Jean-Marie Leclair l'aîné (Jean-Marie Leclair the Elder) (10 May 1697 – 22 October 1764) was a French Baroque violinist and composer. He is considered to have founded the French violin school. His brothers, the lesser-known Jean-Marie Leclair the younger (1703–77) as well as Pierre Leclair (1709–84) and Jean-Benoît Leclair (1714–after 1759), were also musicians.

==Biography==
Leclair was born in Lyon, but left to study dance and the violin in Turin. In 1716, he married Marie-Rose Casthanie, a dancer, who died about 1728. Leclair had returned to Paris in 1723, where he played at the Concert Spirituel, the main semi-public music series. His works included several sonatas for flute and basso continuo.
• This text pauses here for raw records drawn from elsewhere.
(** X14. When the LLM output decodes to a value that is true in a test and
    is not an object (a list, a number, a string), an accepted request ends
    in the HTTP error 500 whose detail is the attribute error of the missing
    [get]; the user turn stays in the history and no assistant turn is
    added. *)
Theorem non_object_output_is_http_500 (speech : SpeechInput) (w : world)
    (turns : list turn) (v : json) :
  PrimFloat.ltb (speech_confidence speech) (stt_confidence_threshold config) = false ->
  prior_turns (speech_session_id speech) w = Some turns ->
  llm_output_of speech w turns = Returns v ->
  truthy v = true ->
  (forall fields, v <> JObj fields) ->
  exists w',
    process_speech speech w = (Raises (HTTPException 500 AttributeError), w') /\
    history_of (speech_session_id speech) w' =
      Some (slice_last 10 (turns ++ [user_turn speech w])) /\
    calls w' = (calls w ++ speech_calls speech w turns)%list.
Proof.
  intros Hgate Hprior Hout Hv Hobj.
  exists (world_after_llm speech w turns).
  split; [|split; [apply world_after_llm_history|done]].
  rewrite (process_speech_accepted speech w turns Hgate Hprior), Hout.
  by apply respond_not_object.
Qed.

(** X15. An LLM output that decodes to a value that is false in a test (an
    empty object, [null], [false], zero, an empty list or string) is treated
    as no response at all: the request ends in the HTTP error 500 with detail
    [LLM returned no response], with the user turn kept in the history. *)
Theorem empty_output_is_http_500 (speech : SpeechInput) (w : world)
    (turns : list turn) (v : json) :
  PrimFloat.ltb (speech_confidence speech) (stt_confidence_threshold config) = false ->
  prior_turns (speech_session_id speech) w = Some turns ->
  llm_output_of speech w turns = Returns v ->
  truthy v = false ->
  exists w',
    process_speech speech w =
      (Raises (HTTPException 500 (Exception "LLM returned no response")), w') /\
    history_of (speech_session_id speech) w' =
      Some (slice_last 10 (turns ++ [user_turn speech w])) /\
    calls w' = (calls w ++ speech_calls speech w turns)%list.
Proof.
  intros Hgate Hprior Hout Hv.
  exists (world_after_llm speech w turns).
  split; [|split; [apply world_after_llm_history|done]].
  by apply (process_speech_no_output speech w turns v).
Qed.

(** ** Context updates and the session endpoints *)

Lemma with_session_same sid s w :
  session_contexts w !! sid = Some s -> with_session sid s 0 w = w.
Proof.
  intros Hs. unfold with_session. rewrite insert_id by done. by destruct w.
Qed.

Lemma mutate_then_run {A : Type} sid ms (k : py A) :
  forall w s,
    session_contexts w !! sid = Some s -> well_formed s ->
    exists s' n,
      mutate_then sid ms k w = k (with_session sid s' n w) /\
      well_formed s' /\
      (forall key,
         key ∉ "last_updated" :: concat (map target_keys ms) ->
         s' !! key = s !! key) /\
      (ms = [] -> with_session sid s' n w = w).
Proof.
  induction ms as [|m ms IH]; intros w s Hs Hwf.
  - exists s, 0. split; [by rewrite (with_session_same _ _ _ Hs)|].
    split; [done|]. split; [done|]. intros _. by apply with_session_same.
  - destruct (run_mutation_run sid m w s Hs Hwf) as (s1 & n1 & Hm & Hrun).
    destruct (IH (with_session sid s1 n1 w) s1 (with_session_lookup _ _ _ _)
                (mutated_well_formed _ _ _ _ _ Hm Hwf))
      as (s2 & n2 & Hrest & Hwf2 & Hframe & _).
    exists s2, (n2 + n1). split.
    { simpl. unfold bind at 1. rewrite Hrun, Hrest.
      by rewrite with_session_twice. }
    split; [done|]. split; [|done].
    intros key Hkey. rewrite Hframe, (mutated_frame _ _ _ _ _ key Hm); [done| |].
    + intros Hin. apply Hkey. simpl.
      apply elem_of_cons in Hin as [->|Hin]; [by left|].
      right. apply elem_of_app. by left.
    + intros Hin. apply Hkey. simpl.
      apply elem_of_cons in Hin as [->|Hin]; [by left|].
      right. apply elem_of_app. by right.
Qed.

Lemma update_context_unfold ctx :
  update_context ctx =
    try_except
      (session <- get_session (cu_session_id ctx) ;;
       (if negb (session_truthy session)
        then create_session (cu_session_id ctx) else ret tt) ;;;
       mutate_then (cu_session_id ctx) (carried ctx)
         (ret (context_updated (cu_session_id ctx))))
      (fun e => raise (HTTPException 500 e)).
Proof.
  unfold update_context, carried, context_updated.
  destruct (cu_student_id ctx) as [a|], (cu_student_name ctx) as [b|],
    (cu_location ctx) as [l|], (cu_environment_data ctx) as [d|];
    repeat match goal with
           | |- context [if ?c then _ else _] =>
               lazymatch c with
               | negb (session_truthy _) => fail
               | _ => destruct c
               end
           end; reflexivity.
Qed.

Lemma well_formed_truthy s : well_formed s -> session_truthy (Some s) = true.
Proof.
  intros [[turns Hh] _]. simpl. apply negb_true_iff, Nat.eqb_neq.
  intros Hsize%map_size_empty_inv. by rewrite Hsize, lookup_empty in Hh.
Qed.

Lemma update_context_present ctx w s :
  session_contexts w !! cu_session_id ctx = Some s -> well_formed s ->
  exists s' n,
    update_context ctx w =
      (Returns (context_updated (cu_session_id ctx)),
       with_session (cu_session_id ctx) s' n w) /\
    well_formed s' /\
    (forall key,
       key ∉ "last_updated" :: concat (map target_keys (carried ctx)) ->
       s' !! key = s !! key) /\
    (carried ctx = [] -> with_session (cu_session_id ctx) s' n w = w).
Proof.
  intros Hs Hwf.
  destruct (mutate_then_run (cu_session_id ctx) (carried ctx)
              (ret (context_updated (cu_session_id ctx))) w s Hs Hwf)
    as (s' & n & Hrun & Hwf' & Hframe & Hnone).
  exists s', n. split; [|done].
  rewrite update_context_unfold. unfold try_except, bind at 1, get_session.
  rewrite Hs, (well_formed_truthy _ Hwf). cbn [negb]. unfold bind at 1, ret at 1.
  by rewrite Hrun.
Qed.

Lemma update_context_absent ctx w :
  session_contexts w !! cu_session_id ctx = None ->
  update_context ctx w =
  update_context ctx
    (with_session (cu_session_id ctx)
       (new_session (cu_session_id ctx) (isoformat_now (clock w))
          (isoformat_now (S (clock w))))
       2 w).
Proof.
  intros Hs. rewrite update_context_unfold.
  unfold try_except, bind at 1 3, get_session.
  rewrite Hs, with_session_lookup.
  rewrite (well_formed_truthy _
             (new_session_well_formed (cu_session_id ctx)
                (isoformat_now (clock w)) (isoformat_now (S (clock w))))).
  cbn [session_truthy negb]. unfold bind at 1 2.
  by rewrite create_session_run.
Qed.

(** X16. After any requests served from the empty store, a context update
    never fails: it is answered with [success], the session it names exists
    afterwards, and nothing is sent to Milvus or to the LLM. *)
Theorem context_update_succeeds (rs : list request) (c : nat) (log : list call)
    (ctx : ContextUpdate) :
  exists w',
    update_context ctx (serve_all rs (World ∅ c log)) =
      (Returns [ ("status", "success");
                 ("session_id", cu_session_id ctx);
                 ("message", "Context updated") ], w') /\
    is_Some (session_contexts w' !! cu_session_id ctx) /\
    calls w' = calls (serve_all rs (World ∅ c log)).
Proof.
  pose proof (serve_all_keeps rs _ (store_ok_empty c log)) as Hw.
  set (w := serve_all rs (World ∅ c log)) in *.
  destruct (session_contexts w !! cu_session_id ctx) as [s|] eqn:Hs.
  - destruct (update_context_present ctx w s Hs
                (session_ok_well_formed _ _ (Hw _ _ Hs)))
      as (s' & n & Hrun & _).
    eexists. split; [exact Hrun|]. split; [|done].
    rewrite with_session_lookup. by eexists.
  - rewrite (update_context_absent ctx w Hs).
    destruct (update_context_present ctx _ _
                (with_session_lookup (cu_session_id ctx) _ 2 w)
                (new_session_well_formed (cu_session_id ctx)
                   (isoformat_now (clock w)) (isoformat_now (S (clock w)))))
      as (s' & n & Hrun & _).
    eexists. split; [exact Hrun|]. split; [|done].
    rewrite with_session_lookup. by eexists.
Qed.

Lemma carried_targets ctx key :
  key ∈ concat (map target_keys (carried ctx)) ->
  (key = "student_id" /\
     carries (cu_student_id ctx) && carries (cu_student_name ctx) = true) \/
  (key = "student_name" /\
     carries (cu_student_id ctx) && carries (cu_student_name ctx) = true) \/
  (key = "current_location" /\ carries (cu_location ctx) = true) \/
  (key = "environment_info" /\ carries_environment ctx = true).
Proof.
  unfold carried, carries, carries_environment.
  destruct (cu_student_id ctx) as [a|], (cu_student_name ctx) as [b|],
    (cu_location ctx) as [l|], (cu_environment_data ctx) as [d|]; simpl;
    repeat match goal with
           | |- context [if ?c then _ else _] => destruct c; simpl
           end;
    intros Hin; repeat (apply elem_of_cons in Hin as [->|Hin]);
    try (by apply elem_of_nil in Hin);
    first [ by left | by right; left | by right; right; left
          | by right; right; right ].
Qed.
In 1730, Leclair married for the second time. His new wife was the engraver Louise Roussel, who prepared for printing all his works from Opus 2 onward. He was named ordinaire de la musique (Director of Music of the Chapel and the Apartments) by Louis XV in 1733, Leclair dedicated his third book of violin sonatas to the king. Leclair resigned in 1736 after a clash with Jean-Pierre Guignon over control of the musique du Roi.

Leclair was then engaged by the Princess of Orange – a fine harpsichordist and former student of Handel – and from 1738 until 1743, served three months annually at her court in Leeuwarden, working in The Hague as a private maestro di cappella for the remainder of the year. He returned to Paris in 1743. His only opera Scylla et Glaucus was first performed in 1746 and has been revived in modern times. From 1740 until his death in Paris, he served the Duke of Gramont, in whose private theatre at Puteaux were staged works to which Leclair is known to have contributed. They included, in particular, a lengthy divertissement for the comedy Les dangers des épreuves (1749) and one complete entrée, Apollon et Climène, for the opéra-ballet by various authors, Les amusemens lyriques (1750).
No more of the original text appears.